*Task to carry out*
Look for the word "match" in the entries and copy each line where it appears.
Start of Information supplied
Lemma held_spec id c s x :
  held id c s = Some x -> exists d, native_of id s = Some d /\ native_claimId d = Some c /\ x = undated d.
Proof.
  unfold held. destruct (native_of id s) as [d|]; [|done]. destruct (ostr_eq _ _) eqn:E; [|done].
  intros [= <-]. exists d. unfold ostr_eq in E. to_prop. done.
Qed.

(** The claim [c] of [o] is lost, or the operation is as the claim left it. *)
Definition fence (o : NativeReceiveOperation) (c : string) (s : Storage) : Prop :=
  queue_ok s /\
  forall d, held (native_id o) c s = Some d -> if native_stock o then native_stock d = true else d = undated o.

Section Fence.
Context (o : NativeReceiveOperation) (c : string).
Hypothesis Hstate : native_state o = NrProcessing \/ native_state o = NrFinalizing.
Hypothesis Hpending : native_stock o = false -> native_cleanupPending o = false.

Lemma fence_write s o' :
  fence o c s -> is_Some (held (native_id o) c s) -> settles_as o o' -> fence o c (store o' s) /\ queue_evolves s (store o' s).
Proof.
  intros [Hok Hf] [x Hx] Ho. destruct (settles_id o o' Ho) as [Hid Hcl].
  destruct (held_spec _ _ _ _ Hx) as (d & Hd & Hdc & ->). specialize (Hf _ Hx).
  assert (native_stock o' = native_stock o /\ (native_cleanupPending o' = native_cleanupPending o \/
    isNativeReceiveTerminal (native_state o') = true)) as [Hst Hcp] by (destruct Ho; split; auto).
  split; [split|].
  - apply queue_ok_store; [done|]. rewrite Hst. intros Hs Hp. destruct Hcp as [Hcp|]; [|done].
    rewrite Hcp, Hpending in Hp; done.
  - intros y. rewrite <- Hid, held_store by done. done.
  - destruct (native_stock o) eqn:Es.
    + apply evolves_store. unfold queued. rewrite Hid, Hd, Hst. change (native_stock d = true) in Hf. rewrite Hf. apply rtc_refl.
    + destruct (undated_id d o Hf) as (_ & _ & Hs2).
      eapply evolves_in_place; [exact Hd | done | by rewrite Hst, Hs2 |].
      apply qs_settled; [by rewrite Hdc | by apply (settles_undated d o)].
Qed.

Lemma fence_clean s id d now :
  fence o c s -> native_of id s = Some d -> native_cleanupPending d = true ->
  fence o c (store (cleaned_up now d) s) /\ queue_evolves s (store (cleaned_up now d) s).
Proof.
  intros [Hok Hf] Hd Hp. assert (native_id d = id) as Hid by (by apply (qo_named _ Hok)).
  split; [split|].
  - by apply queue_ok_store.
  - intros x Hx. destruct (held_spec _ _ _ _ Hx) as (d' & Hd' & Hc & ->).
    rewrite native_of_store in Hd'. case_decide as E.
    + injection Hd' as <-. change (native_id o = native_id d) in E. rewrite Hid in E.
      assert (held (native_id o) c s = Some (undated d)) as Hh.
      { unfold held. rewrite E, Hd. change (native_claimId d = Some c) in Hc. rewrite Hc. unfold ostr_eq.
        by rewrite bool_decide_true. }
      specialize (Hf _ Hh). destruct (native_stock o) eqn:Es; [done|].
      destruct (undated_id d o Hf) as (_ & _ & Hs2). apply (f_equal native_cleanupPending) in Hf.
      change (native_cleanupPending d = native_cleanupPending o) in Hf. rewrite Hf, Hpending in Hp; done.
    + apply Hf. unfold held. rewrite Hd', Hc. unfold ostr_eq. by rewrite bool_decide_true.
  - eapply evolves_in_place; [exact Hd | done | done | by apply qs_cleaned].
Qed.
End Fence.
(** ** Removing *)

(** C8, amended.  [remove] calls the wrapper's release hook ([__del__])
    first.  When the hook returns, the wrapper is then taken out of the
    set; when the hook raises, [remove] raises the same exception at once
    and the set is left as it was: the removal is not attempted. *)
Theorem remove_release_then_removal
    (l : KisLambdaEventCallback) (st : state U) :
  (forall st1,
      KisLambdaEventCallback_del release_method l st = (Ret tt, st1) ->
      remove (Lambda l) st =
        (Ret tt,
         with_handlers
           (filter (fun y => negb (same_key (Lambda l) y)) (handlers st)) st1)
      /\ set_contains (Lambda l) (handlers (snd (remove (Lambda l) st))) = false)
  /\ (forall x st1,
        KisLambdaEventCallback_del release_method l st = (Raise x, st1) ->
        remove (Lambda l) st = (Raise x, st1)
        /\ handlers st1 = handlers st).
Proof.
  unfold KisLambdaEventCallback_del, call_release_method.
  rewrite remove_eq. simpl.
  destruct (release_method (cb_callback l) (mem st)) as [[[]|y] u]; split.
  - intros st1 E. inversion E; subst; clear E. split; [reflexivity|].
    simpl. apply set_contains_false. apply discard_not_In.
  - intros x st1 E. discriminate.
  - intros st1 E. discriminate.
  - intros x st1 E. inversion E; subst; clear E. split; reflexivity.
Qed.

Lemma release_hook_eq (h : EventCallback) (st : state U) :
  release_hook h st =
  (fst (release_method (released_callable h) (mem st)),
   with_mem (snd (release_method (released_callable h) (mem st))) st).
Proof.
  unfold release_hook, KisLambdaEventCallback_del, call_release_method.
  destruct h as [f|l]; simpl;
    destruct (release_method _ (mem st)) as [r u]; reflexivity.
Qed.

(** C9, amended.  [remove] of a callback that is not in the set leaves
    the set as it was and raises nothing of its own (its outcome is the
    outcome of the release hook, the [KeyError] of the set being passed
    over).  So a second [remove] right after a first one that returned
    leaves the set as the first one left it, and returns whenever the
    release hook does. *)
Theorem remove_idempotent (h : EventCallback) :
  (forall st,
      set_contains h (handlers st) = false ->
      handlers (snd (remove h st)) = handlers st
      /\ fst (remove h st) = fst (release_hook h st))
  /\ (forall st st1,
        remove h st = (Ret tt, st1) ->
        handlers (snd (remove h st1)) = handlers st1
        /\ fst (remove h st1) = fst (release_hook h st1)
        /\ (fst (release_hook h st1) = Ret tt ->
            exists st2, remove h st1 = (Ret tt, st2)
                        /\ handlers st2 = handlers st1)).
Proof.
  assert (Habs : forall st,
             set_contains h (handlers st) = false ->
             handlers (snd (remove h st)) = handlers st
             /\ fst (remove h st) = fst (release_hook h st)).
  { intros st Hc. apply set_contains_false in Hc.
    rewrite remove_eq, release_hook_eq.
    destruct (release_method _ (mem st)) as [[[]|x] u]; simpl.
    - rewrite (discard_absent _ _ Hc). split; reflexivity.
    - split; reflexivity. }
  split; [exact Habs|].
  intros st st1 E. apply remove_returns_absent in E.
  destruct (Habs st1 E) as [Hs Hr]. split; [exact Hs|]. split; [exact Hr|].
  intros Hok. rewrite Hok in Hr.
  destruct (remove h st1) as [r st2]. simpl in *. subst r.
  exists st2. split; [reflexivity | exact Hs].
Qed.

(** * Further properties of the handler *)

(** ** Adding and removing *)

Lemma discard_In (x y : EventCallback) (s : list EventCallback) :
  In y (filter (fun z => negb (same_key x z)) s) <-> In y s /\ y <> x.
Proof.
  rewrite filter_In. split; intros [Hy H]; (split; [exact Hy|]).
  - intros ->. rewrite (proj2 (same_key_eq x x) eq_refl) in H. discriminate.
  - destruct (same_key x y) eqn:E; [|reflexivity].
    apply same_key_eq in E. contradiction.
Qed.

Lemma filter_subseq (A : Type) (p : A -> bool) (l : list A) :
  subseq (filter p l) l.
Proof.
  induction l as [|x l IH]; simpl.
  - constructor.
  - destruct (p x); constructor; exact IH.
Qed.

(** X1.  After [add(h)] the callback is a member, the other members are
    the ones there were, the size grows by one when [h] is new and stays
    as it was when [h] was already a member, and the memory is not
    touched; the ticket returned is for [h] and carries no
    unsubscribed-callbacks. *)
Theorem add_registers (h : EventCallback) (st : state U) :
  fst (add h st)
    = Ret {| tk_callback := h; tk_unsubscribed_callbacks := [] |}
  /\ fst (contains h (snd (add h st))) = Ret true
  /\ (forall y, In y (handlers (snd (add h st)))
                <-> y = h \/ In y (handlers st))
  /\ fst (len (snd (add h st)))
     = Ret (if set_contains h (handlers st)
            then length (handlers st)
            else S (length (handlers st)))
  /\ mem (snd (add h st)) = mem st.
Proof.
  unfold add, contains, len. simpl. split; [reflexivity|].
  split.
  { f_equal. apply set_contains_In. apply set_add_In. left. reflexivity. }
  split.
  { intros y. apply set_add_In. }
  split; [|reflexivity].
  f_equal. unfold set_add. destruct (set_contains h (handlers st)).
  - reflexivity.
  - rewrite length_app. simpl. lia.
Qed.

(** X2.  Subscribing a callback that was not a member and removing it
    again gives back the set of members exactly as it was, provided the
    release of the callback returns. *)
Theorem add_remove_round_trip (h : EventCallback) (st : state U) :
  set_contains h (handlers st) = false ->
  fst (release_hook h (snd (add h st))) = Ret tt ->
  fst ((t <- add h ;; remove h ;; ret t) st)
    = Ret {| tk_callback := h; tk_unsubscribed_callbacks := [] |}
  /\ handlers (snd ((t <- add h ;; remove h ;; ret t) st)) = handlers st.
Proof.
  intros Hc Hr. apply set_contains_false in Hc.
  rewrite release_hook_eq in Hr. simpl in Hr.
  simpl. rewrite remove_eq. simpl.
  destruct (release_method (released_callable h) (mem st)) as [[[]|x] u];
    simpl in *; [|discriminate].
  split; [reflexivity|].
  unfold set_add. rewrite (proj2 (set_contains_false h (handlers st)) Hc).
  rewrite filter_app. simpl.
  rewrite (proj2 (same_key_eq h h) eq_refl). simpl.
  rewrite (discard_absent _ _ Hc). apply app_nil_r.
Qed.

(** X3.  [remove(h)] that returns takes [h] out and nothing else: the
    members afterwards are the members before other than [h], in the
    order they had. *)
Theorem remove_keeps_others (h : EventCallback) (st st1 : state U) :
  remove h st = (Ret tt, st1) ->
  (forall y, In y (handlers st1) <-> In y (handlers st) /\ y <> h)
  /\ subseq (handlers st1) (handlers st)
  /\ next_id st1 = next_id st.
Proof.
  rewrite remove_eq.
  destruct (release_method _ (mem st)) as [[[]|x] u]; intros E;
    inversion E; subst; clear E. simpl.
  split; [intros y; apply discard_In|].
  split; [apply filter_subseq | reflexivity].
Qed.
(** The edges the reconciliation adds: from the root group to the hosts
    that are members of nothing. *)
Lemma reconcile_members inv n h :
  (n, h) ∈ members (reconcile_inventory inv)
  ↔ (n, h) ∈ members inv
    ∨ (n = "all" ∧ h ∈ hosts inv ∧ ∀ m, (m, h) ∉ members inv).
Proof.
  unfold reconcile_inventory. simpl.
  rewrite elem_of_union, elem_of_map. split.
  - intros [?|(x & [= -> ->] & [Hx Hg]%elem_of_difference)]; [by left|].
    right. repeat split; [done|]. intros m Hm. apply Hg.
    apply elem_of_map. by exists (m, x).
  - intros [?|(-> & Hh & Hg)]; [by left|]. right. exists h.
    split; [done|]. apply elem_of_difference. split; [done|].
    intros ([m x] & Hx & Hm)%elem_of_map. simpl in Hx. subst x.
    by apply (Hg m).
Qed.

(** What a run that ends well returns: the graph of the three loops on the
    script endpoint's document, with the same groups, hosts and child edges,
    the root-group memberships of the reconciliation added, and the same
    variables, the metadata variable apart. *)
Lemma parse_returns_built opts ctl inv log g :
  parse opts ctl inv [] = (log, Ok g) →
  ∃ pats doc built,
    compile_filters opts = Ok pats
    ∧ build_graph pats.1.1 pats.1.2 pats.2 doc inv = Ok built
    ∧ groups g = groups built ∧ hosts g = hosts built
    ∧ child_groups g = child_groups built
    ∧ (∀ n h, (n, h) ∈ members g
              ↔ (n, h) ∈ members built
                ∨ (n = "all" ∧ h ∈ hosts built
                   ∧ ∀ m, (m, h) ∉ members built))
    ∧ reconciled g = true
    ∧ ∀ e k, (e, k) ≠ ("all", "controller_metadata") →
             variables g !! (e, k) = variables built !! (e, k).
Proof.
  unfold parse, mbind, M_bind, lift, make_request at 1 2.
  destruct (inventory_name_option _) as [name|]; [|done].
  destruct (inventories_endpoint _ _ _) as [| |j]; [done|done|].
  destruct (first_result_id j) as [id|]; [|done].
  destruct (compile_filters opts) as [pats|]; [|done].
  destruct (script_endpoint _ _ _) as [| |doc]; [done|done|].
  destruct (build_graph _ _ _ doc inv) as [built|] eqn:Hb; [|done].
  unfold fetch_metadata, mbind, M_bind, lift, make_request, mret, M_ret.
  destruct (opt_include_metadata opts).
  - destruct (config_endpoint _ _ _) as [| |config]; [done|done|].
    destruct (server_data config) as [data|]; [|done].
    intros [= _ <-]. exists pats, doc, built. simpl.
    split; [done|]. split; [done|]. do 3 (split; [done|]).
    split; [apply reconcile_members|]. split; [done|].
    intros e k Hne. by apply lookup_insert_ne.
  - intros [= _ <-]. exists pats, doc, built. simpl.
    split; [done|]. split; [done|]. do 3 (split; [done|]).
    split; [apply reconcile_members|]. done.
Qed.

End Run.

(** * Worked examples

    The runs below use [literal_runtime] and, unless said otherwise,
    [listing_order]. *)

(** The four example documents carry [_meta.hostvars]. *)
Lemma scenario_doc_hostvars : meta_hostvars scenario_doc = Ok scenario_hostvars.
Proof. vm_compute. reflexivity. Qed.

Lemma family_doc_hostvars : meta_hostvars family_doc = Ok scenario_hostvars.
Proof. vm_compute. reflexivity. Qed.

Lemma orphan_doc_hostvars : meta_hostvars orphan_doc = Ok ∅.
Proof. vm_compute. reflexivity. Qed.

Lemma two_groups_doc_hostvars : meta_hostvars two_groups_doc = Ok ∅.
Proof. vm_compute. reflexivity. Qed.

Lemma namesake_doc_hostvars :
  meta_hostvars namesake_doc = Ok (hostvars_of [("web", [("b", JNum 2)])]).
Proof. vm_compute. reflexivity. Qed.

(** The specification's scenarios: no filter, then [hosts_filter="h1"]. *)
Example scenario_no_filter :
  ∃ g, build_graph None None None scenario_doc empty_inventory = Ok g
       ∧ groups g = {["all"; "g1"]} ∧ hosts g = {["h1"; "h2"]}
       ∧ members g = {[("g1", "h1")]}
       ∧ variables g !! ("g1", "env") = Some (JStr "prod").
Proof.
  eexists. split; [vm_compute; reflexivity|].
  repeat split; vm_compute; reflexivity.
Qed.

Example scenario_hosts_filter :
  ∃ g, build_graph (Some "h1") None None scenario_doc empty_inventory = Ok g
       ∧ hosts g = {["h1"]}
       ∧ variables g !! ("g1", "env") = Some (JStr "prod").
Proof.
  eexists. split; [vm_compute; reflexivity|].
  repeat split; vm_compute; reflexivity.
Qed.

Example scenario_groups_filter :
  ∃ g, build_graph None None (Some "g1") family_doc empty_inventory = Ok g
       ∧ groups g = {["all"; "g1"; "g1a"]}
       ∧ child_groups g = {[("g1", "g1a")]}.
Proof.
  eexists. split; [vm_compute; reflexivity|].
  repeat split; vm_compute; reflexivity.
Qed.

(** ** The theorems at concrete inputs *)

Lemma host_present_iff_witness :
  meta_hostvars scenario_doc = Ok scenario_hostvars
  ∧ hosts empty_inventory = ∅
  ∧ ∃ g, build_graph (Some "h1") None None scenario_doc empty_inventory = Ok g
         ∧ ("h2" ∈ hosts g
            ↔ host_rule (Some "h1") "h2"
              ∧ listed_in_scanned_group None None scenario_doc "h2"
              ∧ (is_Some (scenario_hostvars !! "h2")
                 ∨ ∃ n c, scenario_doc !! n = Some c ∧ n ≠ "_meta"
                          ∧ n ≠ "all" ∧ group_rule None n
                          ∧ "h2" ∈ get_hosts c)).
Proof.
  split; [exact scenario_doc_hostvars|]. split; [reflexivity|].
  apply (host_present_iff (RT:=literal_runtime) (Some "h1") None None scenario_doc
           scenario_hostvars empty_inventory "h2").
  - vm_compute. reflexivity.
  - reflexivity.
Defined.
(** * Nanvix: lottery scheduler and block buffer cache

    A shallow embedding of the process scheduler (rand, next_process,
    sched, resume, add_compensation, yield) and of the block buffer cache
    of fs/buffer.c (getblk, blklock, blkunlock, brelse, bread, bwrite,
    bsync, binit), with the properties of both that the design document
    states.

    C integers are modelled as [Z] with their wrap-around written out,
    pointers to [struct buffer] as a small inductive type that names the
    three places such a struct lives in (the [buffers] array, the
    [free_buffers] sentinel, the [hashtab] array), and the single-precision
    arithmetic of add_compensation with the IEEE-754 binary32 operations
    of the standard library's [SpecFloat]. *)

From Stdlib Require Import ZArith Lia String.
From Stdlib Require Import Floats.SpecFloat.
From stdpp Require Import base decidable option list.

Local Open Scope Z_scope.

(** ** Compile-time configuration

    The headers that fix these constants (nanvix/const.h, nanvix/pm.h,
    nanvix/fs.h, nanvix/mm.h) are not part of the sources at hand, so
    they are parameters of the development. *)

Class Config := {
  PROC_QUANTUM : Z;          (* quantum length, in clock ticks *)
  PRIO_USER : Z;
  PRIO_BUFFER : Z;
  NORMALIZATION_VALUE : Z;
  FIRST_PROC : nat;          (* index of the first process-table slot *)
  LAST_PROC : nat;           (* index of the last process-table slot *)
  IDLE : nat;                (* index of the idle process *)
  NR_BUFFERS : nat;
  BUFFERS_HASHTAB_SIZE : nat;
  BLOCK_SIZE : Z;
  BUFFERS_VIRT : Z;
  BUFFER_VALID : Z;
  BUFFER_BUSY : Z;
  BUFFER_LOCKED : Z;
  BUFFER_DIRTY : Z
}.

(** ** Machine integers *)

(** [int]: 32 bits, two's complement. *)
Definition wrap_int (z : Z) : Z := (z + 2 ^ 31) mod 2 ^ 32 - 2 ^ 31.

(** [unsigned int] and, on the 32-bit target, [unsigned long int]. *)
Definition wrap_uint (z : Z) : Z := z mod 2 ^ 32.

Definition INT_MAX : Z := 2 ^ 31 - 1.
Definition INT_MIN : Z := - 2 ^ 31.

Definition in_int (z : Z) : Prop := INT_MIN <= z <= INT_MAX.

(** ** Single-precision floats *)

Definition float := spec_float.

Definition f32_of_int (z : Z) : float := binary_normalize 24 128 z 0 false.
Definition f32_div (x y : float) : float := SFdiv 24 128 x y.

(** Conversion of a float to an integer discards the fractional part. *)
Definition f32_trunc (x : float) : Z :=
  match x with
  | S754_finite s m e =>
      let a := if 0 <=? e then Z.pos m * 2 ^ e else Z.pos m / 2 ^ (- e) in
      if s then - a else a
  | _ => 0
  end.

(** The cast [(unsigned int) x]. C leaves it undefined when the truncated
    value does not fit; the model reduces it modulo 2^32 there. *)
Definition f32_to_uint (x : float) : Z := wrap_uint (f32_trunc x).

(** ** Processes *)

Inductive proc_state :=
| PROC_DEAD | PROC_ZOMBIE | PROC_RUNNING | PROC_READY
| PROC_WAITING | PROC_SLEEPING | PROC_STOPPED.

Global Instance proc_state_eq_dec : EqDecision proc_state.
Proof. solve_decision. Defined.

Inductive signal := SIGCHLD | SIGALRM.

(** The fields of [struct process] that the scheduler reads and writes.
    [received] stands for the set of signals sent to the process. *)
Record process := {
  state : proc_state;
  counter : Z;
  priority : Z;
  nice : Z;
  tickets : Z;
  compensation : Z;
  alarm : Z;
  father : nat;
  received : list signal
}.
(** * sol-stake-forge: the staking hooks, embedded and checked against their specification

    The development follows the TypeScript sources:

    - [JS]             the ECMAScript [number] type (IEEE-754 binary64, round
                       to nearest, ties to even) as far as the hooks use it;
    - [Anchor]         values exchanged with the cluster: accounts,
                       instructions, [BN] conversions;
    - [Runtime]        the effect model shared by the hooks: React state
                       setters, toasts, remote calls that may throw,
                       try/catch/finally;
    - [StakeProgram]   the hook [useStakeProgram] (account decoding, live
                       accrual, claim with payout);
    - [AnchorLib]      the reads of [lib/anchor.ts];
    - [StakingCommon]  the state and the fetchers of the hook [useStaking];
    - [Utils]          [solToLamports] of [lib/utils.ts];
    - [Staking]        [useStaking] of [src/hooks/useStaking.ts];
    - [StakingGuarded] the [useStaking] variant with the in-flight gate and
                       the local unstake check;
    - [StakingMock]    the mock [useStaking] variant;
    - [Discipline]     what a callback may be known to do: the events it
                       adds, whether it returns, what it throws.

    The modules of facts follow the modules of definitions. *)

From Stdlib Require Import ZArith QArith Qround Qcanon Lia List String Bool.
From Stdlib Require Import Floats.SpecFloat.
Import ListNotations.
(** * docs/cudf/source/dask-xgb-10min.ipynb

    A shallow embedding of the notebook "10 Minutes to distributed GPU
    accelerated XGBoost": its code cells as statements of a small state and
    exception monad over the kernel (process environment, global names, heap
    of mutable objects, log of external calls), the table and series
    operations it calls, and the properties of the run.

    Libraries.  The notebook is a caller: cudf and dask_cudf, the code of
    this repository that it calls, are not among the sources at hand, and
    their operations are modelled from the spec and from what the notebook
    says of them; each such definition says so.  dask, dask_cuda, cupy's
    generators, subprocess and xgboost are external: their operations are
    the fields of the class [External], free to return anything or to
    raise.

    Numbers.  Column [y] holds IEEE binary64 values ([spec_float]) and is
    only ever compared with the constant 0.5.  The metric arithmetic
    (differences, squares, sums, the mean and the square root) is carried
    out over the real numbers: rounding and the order of a device reduction
    are not part of this model. *)

From Stdlib Require Import ZArith Reals Lra Lia String Ascii List.
From Stdlib Require Import Floats.SpecFloat.
From stdpp Require Import base option list gmap strings sorting.

Local Open Scope Z_scope.

(** ** Python exceptions and results *)

Inductive exn :=
| IndexError
| KeyError (key : string)
| NameError (name : string)
| TypeError
| ValueError
| LibraryError (what : string).

Inductive outcome (A : Type) :=
| Ok (a : A)
| Raise (e : exn).
Arguments Ok {A} a.
Arguments Raise {A} e.

#[global] Instance outcome_ret : MRet outcome := λ A a, Ok a.
#[global] Instance outcome_bind : MBind outcome := λ A B f m,
  match m with
  | Ok a => f a
  | Raise e => Raise e
  end.
#[global] Instance outcome_fmap : FMap outcome := λ A B f m,
  match m with
  | Ok a => Ok (f a)
  | Raise e => Raise e
  end.

(** [mapM] for [outcome]: the first exception wins. *)
Fixpoint traverse {A B} (f : A → outcome B) (l : list A) : outcome (list B) :=
  match l with
  | [] => Ok []
  | a :: l' => b ← f a; bs ← traverse f l'; Ok (b :: bs)
  end.
(** *** Memoization *)

(** X13.  Memoization of truthy results.  If a call with key [k] resolves
    with a truthy value [v], then after any further sequential calls
    [later] of the wrapper, a call with [k] returns [v] and does not call
    the fetch function. *)
Theorem memoization_of_truthy_results s k v (later : list string) :
  (call k s).1 = Fulfilled v ->
  truthy v = true ->
  (call k (after call later (call k s).2)).1 = Fulfilled v
  /\ fetches (trace (call k (after call later (call k s).2)).2.2)
     = fetches (trace (after call later (call k s).2).2).
Proof.
  intros Hres Hv.
  assert (Hstored : cache_get (cache (call k s).2.1) k = v).
  { destruct (truthy (cache_get (cache s.1) k)) eqn:Hhit.
    - rewrite (call_hit k s Hhit) in Hres |- *. simpl in *. congruence.
    - rewrite (call_miss k s Hhit) in Hres |- *.
      destruct (fetchFunction s.1 k (world s.2)) as [[r|reason] w];
        simpl in *; [|discriminate].
      injection Hres as ->. apply cache_get_set_eq. }
  assert (Hlater : cache_get (cache (after call later (call k s).2).1) k = v).
  { rewrite after_keeps_truthy; [done|]. now rewrite Hstored. }
  assert (Hhit : truthy (cache_get (cache (after call later (call k s).2).1) k)
                 = true) by now rewrite Hlater.
  split.
  - rewrite (call_hit _ _ Hhit). simpl. now rewrite Hlater.
  - now apply call_hit_fetches.
Qed.

(** *** First call *)

(** X14.  The first call with a key that names no property of
    [Object.prototype].  When the cache holds no entry for [k] and [k] is
    not such a name, a call that no other call overlaps logs, calls the
    fetch function exactly once, with [k], and settles as that call does;
    when it resolves with [r], the entry [(k, r)] is stored and [r]
    returned. *)
Theorem first_call_fetches_and_stores s k :
  cache s.1 !! k = None ->
  inherited k = None ->
  (call k s).1 = (fetchFunction s.1 k (world s.2)).1
  /\ world (call k s).2.2 = (fetchFunction s.1 k (world s.2)).2
  /\ trace (call k s).2.2
     = trace s.2 ++ [ConsoleLog "🌐 Fetching from API:" k;
                     FetchCall k (fetchFunction s.1 k (world s.2)).1]
  /\ fetches (trace (call k s).2.2) = fetches (trace s.2) ++ [k]
  /\ (forall r, (fetchFunction s.1 k (world s.2)).1 = Fulfilled r ->
        (call k s).1 = Fulfilled r
        /\ cache (call k s).2.1 = <[k := r]> (cache s.1)
        /\ cache (call k s).2.1 !! k = Some r).
Proof.
  intros Hnone Hk.
  assert (Hmiss : truthy (cache_get (cache s.1) k) = false)
    by now rewrite cache_get_fresh.
  rewrite (call_miss_fetches k s Hmiss), (call_miss k s Hmiss).
  destruct (fetchFunction s.1 k (world s.2)) as [[r|reason] w]; simpl.
  - do 4 (split; [done|]). intros ? [= <-].
    split; [done|]. split; [done|]. apply lookup_insert_eq.
  - do 4 (split; [done|]). discriminate.
Qed.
End of Information supplied
*Solution for this exercise*
  match x with
  match m with
  match m with
  match l with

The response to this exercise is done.